GLC : Surtout à l'extérieur, au début. Quand on revenait à Rimouski, on était en break. Plus tard, quand on s'est établi à Rimouski pour y jouer à toutes les fins de semaines, la scène avait changé: y'avait maintenant un groupe qui jouait à chaque coin de rue!

SD : De quoi était composé le répertoire des Fanatiques en spectacle?

GLC : Surtout des reprises; on pouvait passer des Beatles à Gilbert Bécaud... On a pas interprété notre 45 tours longtemps sur scène. On jouait aussi les Beach Boys, les Stones, Les Yardbirds et même du Aznaour. On se produisait le plus souvent en programme-double et on misait essentiellement sur la musique de danse. En spectacle au Quai Narcisse à Rivière-du-Loup, on avait ouvert pour les Bel Canto (qu'on connaissait déjà de nos séjours montréalais) et c'est grâce à eux qu'on a pu enregistrer notre 45 tours. Ils ont convaincu le patron du bar de payer pour l'enregistrement une fois notre contrat terminé. On s'est rendu aux studios StereoSound (sur Côte-des-Neiges à Montréal) à l'automne 65. Sur cet enregistrement, on peut entendre notre premier batteur, Jacques Deschamplain, qui serait bientôt remplacé par Denis, Raynald puis plus tard dans les années 70, Claude Côté.

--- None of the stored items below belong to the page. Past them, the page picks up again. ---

(** * A shallow embedding of abn-amro-statement-parser

    Covers [src/abnamroparser/tsvparser.py] (batched, rejoin_description,
    parse_nr_datetime, parse_description, money_format, Transaction.__eq__,
    Transaction.desc, filter_comments, read_tsv),
    [src/src/abnamroparser/icspdfparser.py] (Page.convert_date,
    Page.convert_amount, Page.convert_bij_af, Page.convert_cell_text,
    Page.table_as_list, Page.table_as_string, group_related_rows,
    get_transactions_from_pages) and the copies of filter_comments and
    money_format in [src/src/abnamroparser/util.py].

    Python strings are modelled as Rocq [string] (ASCII characters).
    A Python exception is an [Err] of the [result] monad, carrying the
    exception class that the Python code would raise. *)

From Stdlib Require Import String Ascii List ZArith Lia Bool Arith Sorting.Sorted Sorting.Permutation.
Import ListNotations.

Local Open Scope string_scope.
Local Open Scope bool_scope.

(** ** Exceptions and the error monad *)

Inductive py_error :=
| IndexError
| KeyError
| ValueError
| AssertionError
| AttributeError
| TypeError.

Inductive result (A : Type) : Type :=
| Ok (a : A)
| Err (e : py_error).
Arguments Ok {A} a.
Arguments Err {A} e.

Definition bind {A B} (m : result A) (k : A -> result B) : result B :=
  match m with
  | Ok a => k a
  | Err e => Err e
  end.

Notation "'let*' x ':=' m 'in' k" := (bind m (fun x => k))
  (at level 200, x name, m at level 100, k at level 200).

(** Python's [assert cond]. *)
Definition py_assert (b : bool) : result unit :=
  if b then Ok tt else Err AssertionError.

(** ** Characters and strings *)

Definition newline : ascii := "010"%char.

(** [str.isspace] on an ASCII character: \t \n \v \f \r, \x1c-\x1f and space. *)
Definition is_space (c : ascii) : bool :=
  let n := nat_of_ascii c in
  (  ((9 <=? n) && (n <=? 13)) || ((28 <=? n) && (n <=? 31)) || (n =? 32))%nat.

(** [s[:n]] *)
Fixpoint str_take (n : nat) (s : string) : string :=
  match n, s with
  | O, _ => EmptyString
  | S n', String c s' => String c (str_take n' s')
  | S _, EmptyString => EmptyString
  end.

(** [s[n:]] *)
Fixpoint str_drop (n : nat) (s : string) : string :=
  match n, s with
  | O, _ => s
  | S n', String _ s' => str_drop n' s'
  | S _, EmptyString => EmptyString
  end.

(** [s.rstrip()] *)
Fixpoint rstrip (s : string) : string :=
  match s with
  | EmptyString => EmptyString
  | String c s' =>
      match rstrip s' with
      | EmptyString => if is_space c then EmptyString else String c EmptyString
      | r => String c r
      end
  end.

(** [s.lstrip()] *)
Fixpoint lstrip (s : string) : string :=
  match s with
  | EmptyString => EmptyString
  | String c s' => if is_space c then lstrip s' else s
  end.

(** [s.strip()] *)
Definition strip (s : string) : string := lstrip (rstrip s).

(** No character of [s] is a newline (the regex [.] does not match one). *)
Fixpoint no_newline (s : string) : bool :=
  match s with
  | EmptyString => true
  | String c s' => negb (Ascii.eqb c newline) && no_newline s'
  end.

(** ** [re.findall(r".{1,n}", s)] and [re.findall(r".{1,n} ?", s)] *)

(** Greedy [.{0,n}]: the longest prefix of at most [n] non-newline characters. *)
Fixpoint take_dots (n : nat) (s : string) : string * string :=
  match n, s with
  | S n', String c s' =>
      if Ascii.eqb c newline then (EmptyString, s)
      else let (m, rest) := take_dots n' s' in (String c m, rest)
  | _, _ => (EmptyString, s)
  end.

(** The optional trailing [" ?"] of the pattern. *)
Definition opt_space (sp : bool) (m rest : string) : string * string :=
  match sp, rest with
  | true, String c r => if Ascii.eqb c " "%char then (m ++ " ", r) else (m, rest)
  | _, _ => (m, rest)
  end.

(** The scan of [re.findall]: no match can start at a newline, so the
    scanner moves one character on; otherwise it takes the greedy match
    and continues after it. [fuel] bounds the number of steps; each step
    consumes a character, so [length s] steps suffice. *)
Fixpoint findall_fuel (fuel n : nat) (sp : bool) (s : string) : list string :=
  match fuel with
  | O => []
  | S fuel' =>
      match s with
      | EmptyString => []
      | String c s' =>
          if Ascii.eqb c newline then findall_fuel fuel' n sp s'
          else
            let (m, rest) := take_dots n s in
            let (m', rest') := opt_space sp m rest in
            m' :: findall_fuel fuel' n sp rest'
      end
  end.

Definition findall_dots (n : nat) (sp : bool) (s : string) : list string :=
  findall_fuel (String.length s) n sp s.

(** ** rejoin_description (tsvparser.py, lines 225-271) *)

Definition rejoin_description (s : string) : result string :=
  if prefix "/" s then Ok s
  else
    let head := str_take 32 s in
    match get 32 s with
    | None => Err IndexError
    | Some c =>
        let* _ := py_assert (Ascii.eqb c " "%char) in
        let parts := findall_dots 64 true (rstrip (str_drop 33 s)) in
        let* _ := py_assert (forallb (fun p => (String.length p =? 65)%nat) (removelast parts)) in
        Ok (head ++ String.concat "" (map (str_take 64) parts))
    end.

(** The spacing pattern the upstream system inserts, written from the
    spec's words: a 32-character head, a space, then the rest cut into
    64-character display lines joined by single spaces. *)
Fixpoint chunks_fuel (fuel n : nat) (s : string) : list string :=
  match fuel with
  | O => []
  | S fuel' =>
      match s with
      | EmptyString => []
      | _ => str_take n s :: chunks_fuel fuel' n (str_drop n s)
      end
  end.

Definition chunks64 (s : string) : list string := chunks_fuel (String.length s) 64 s.

Definition spaced (u : string) : string :=
  str_take 32 u ++ " " ++ String.concat " " (chunks64 (str_drop 32 u)).

(** Marks the display lines the way the rejoiner's regex cuts them: every
    line but the last keeps its trailing separator space. *)
Fixpoint mark_lines (l : list string) : list string :=
  match l with
  | [] => []
  | [c] => [c]
  | c :: l' => (c ++ " ") :: mark_lines l'
  end.

(** ** Python dicts

    A dict is an association list in insertion order. Assigning an
    existing key replaces its value in place; a new key goes at the end. *)

Definition pydict := list (string * string).

Fixpoint dict_set (k v : string) (d : pydict) : pydict :=
  match d with
  | [] => [(k, v)]
  | (k', v') :: d' =>
      if String.eqb k k' then (k', v) :: d' else (k', v') :: dict_set k v d'
  end.

Fixpoint dict_get (k : string) (d : pydict) : option string :=
  match d with
  | [] => None
  | (k', v') :: d' => if String.eqb k k' then Some v' else dict_get k d'
  end.

(** [{**base, **d}] and [dict(pairs)]. *)
Definition dict_update (base : pydict) (pairs : list (string * string)) : pydict :=
  fold_left (fun acc kv => dict_set (fst kv) (snd kv) acc) pairs base.

Definition dict_of (pairs : list (string * string)) : pydict := dict_update [] pairs.

(** Raising variants of [map]. *)
Fixpoint map_result {A B} (f : A -> result B) (l : list A) : result (list B) :=
  match l with
  | [] => Ok []
  | x :: l' => let* y := f x in let* ys := map_result f l' in Ok (y :: ys)
  end.

(** ** More string operations *)

(** [s.split(sep)] for a one-character separator. *)
Fixpoint split_on (sep : ascii) (s : string) : list string :=
  match s with
  | EmptyString => [""]
  | String c s' =>
      if Ascii.eqb c sep then "" :: split_on sep s'
      else match split_on sep s' with
           | [] => [String c ""]
           | x :: xs => String c x :: xs
           end
  end.

(** [re.split("[-:./]", s)]: splitting at any character of a class. *)
Fixpoint split_on_any (seps : list ascii) (s : string) : list string :=
  match s with
  | EmptyString => [""]
  | String c s' =>
      if existsb (Ascii.eqb c) seps then "" :: split_on_any seps s'
      else match split_on_any seps s' with
           | [] => [String c ""]
           | x :: xs => String c x :: xs
           end
  end.

(** [s.partition(sep)] *)
Fixpoint partition (sep s : string) : string * string * string :=
  if prefix sep s then ("", sep, str_drop (String.length sep) s)
  else match s with
       | EmptyString => ("", "", "")
       | String c s' =>
           let '(a, b, r) := partition sep s' in
           match b with
           | EmptyString => (s, "", "")
           | _ => (String c a, b, r)
           end
       end.

(** [s.replace(old, new)] for one-character [old] and [new]. *)
Fixpoint replace_char (o n : ascii) (s : string) : string :=
  match s with
  | EmptyString => EmptyString
  | String c s' => String (if Ascii.eqb c o then n else c) (replace_char o n s')
  end.

(** [re.sub(r" +", " ", s)] *)
Fixpoint collapse_spaces (s : string) : string :=
  match s with
  | EmptyString => EmptyString
  | String c s' =>
      let r := collapse_spaces s' in
      if Ascii.eqb c " "%char then
        match r with
        | String d _ => if Ascii.eqb d " "%char then r else String c r
        | EmptyString => String c r
        end
      else String c r
  end.

(** [re.fullmatch("A|B|...", p)] for a list of literal alternatives. *)
Definition fullmatch_any (alts : list string) (p : string) : bool :=
  existsb (String.eqb p) alts.

(** ** The slash-separated format (tsvparser.py, lines 765-795) *)

Definition slash_tags : list string :=
  ["TRTP"; "CSID"; "NAME"; "REMI"; "MARF"; "EREF"; "IBAN"; "BIC"; "ORDP"; "ID"].

(** The loop over [s[1:].split("/")]. The Python list [parts] is kept
    reversed, so that [parts.append] and [parts.pop()] work on its head. *)
Fixpoint slash_loop (rparts : list string) (segs : list string) : result (list string) :=
  match segs with
  | [] => Ok rparts
  | p :: segs' =>
      if Nat.even (length rparts) then
        if fullmatch_any slash_tags p then slash_loop (p :: rparts) segs'
        else match rparts with
             | [] => Err IndexError
             | last :: rest => slash_loop ((last ++ "/" ++ p) :: rest) segs'
             end
      else slash_loop (p :: rparts) segs'
  end.

(** [key_map[k]] *)
Definition key_map (k : string) : result string :=
  if String.eqb k "TRTP" then Ok "type"
  else if String.eqb k "CSID" then Ok "Incassant"
  else if String.eqb k "NAME" then Ok "Naam"
  else if String.eqb k "REMI" then Ok "Omschrijving"
  else if String.eqb k "MARF" then Ok "Machtiging"
  else if String.eqb k "EREF" then Ok "Kenmerk"
  else if String.eqb k "IBAN" then Ok "IBAN"
  else if String.eqb k "BIC" then Ok "BIC"
  else if String.eqb k "ORDP" then Ok ""
  else if String.eqb k "ID" then Ok ""
  else Err KeyError.

(** [batched(parts, 2)] *)
Fixpoint batched2 (l : list string) : list (list string) :=
  match l with
  | [] => []
  | [x] => [[x]]
  | x :: y :: l' => [x; y] :: batched2 l'
  end.

(** The generator [((key_map[k], v.rstrip()) for (k, v) in batched(parts, 2)
    if key_map[k] != "")]: unpacking a one-element batch raises [ValueError]. *)
Fixpoint slash_pairs (bs : list (list string)) : result (list (string * string)) :=
  match bs with
  | [] => Ok []
  | [k; v] :: bs' =>
      let* km := key_map k in
      let* rest := slash_pairs bs' in
      Ok (if String.eqb km "" then rest else (km, rstrip v) :: rest)
  | _ :: _ => Err ValueError
  end.

Definition parse_slash (s : string) : result pydict :=
  let* rparts := slash_loop [] (split_on "/"%char (str_drop 1 s)) in
  let* pairs := slash_pairs (batched2 (rev rparts)) in
  let data := dict_of pairs in
  match dict_get "type" data with
  | None => Err KeyError
  | Some t =>
      if String.eqb t "iDEAL" then Ok (dict_set "type" "SEPA iDEAL" data)
      else Ok data
  end.

(** ** Character classes and scanning helpers for the fixed regexes *)

Definition is_sp (c : ascii) : bool := Ascii.eqb c " "%char.

Definition is_digit (c : ascii) : bool :=
  let n := nat_of_ascii c in ((48 <=? n) && (n <=? 57))%nat.

(** [[-0-9,.]] *)
Definition is_amount_char (c : ascii) : bool :=
  is_digit c || Ascii.eqb c "-"%char || Ascii.eqb c ","%char || Ascii.eqb c "."%char.

(** [[0-9./:]] *)
Definition is_dt_char (c : ascii) : bool :=
  is_digit c || Ascii.eqb c "."%char || Ascii.eqb c "/"%char || Ascii.eqb c ":"%char.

Au printemps 66, nous étions de retour à Montréal pour jouer au Café St-Jacques et à la Casa Loma. Les performances se suivaient, il y avait des danseuses à gogo -parfois en cage!- la musique était en continue, ça s'arrêtait pas. Nous, on restait un mois ou plus, mais les vedettes s'y succédaient à chaque semaine. Lors de nos passages, nous partagions la scène avec The Preachers, un autre groupe signé sur Plaza. On tournait beaucoup; en peu de temps, on a pu se produire dans toute la province.

SD : Quels groupes québécois affectionniez-vous particulièrement.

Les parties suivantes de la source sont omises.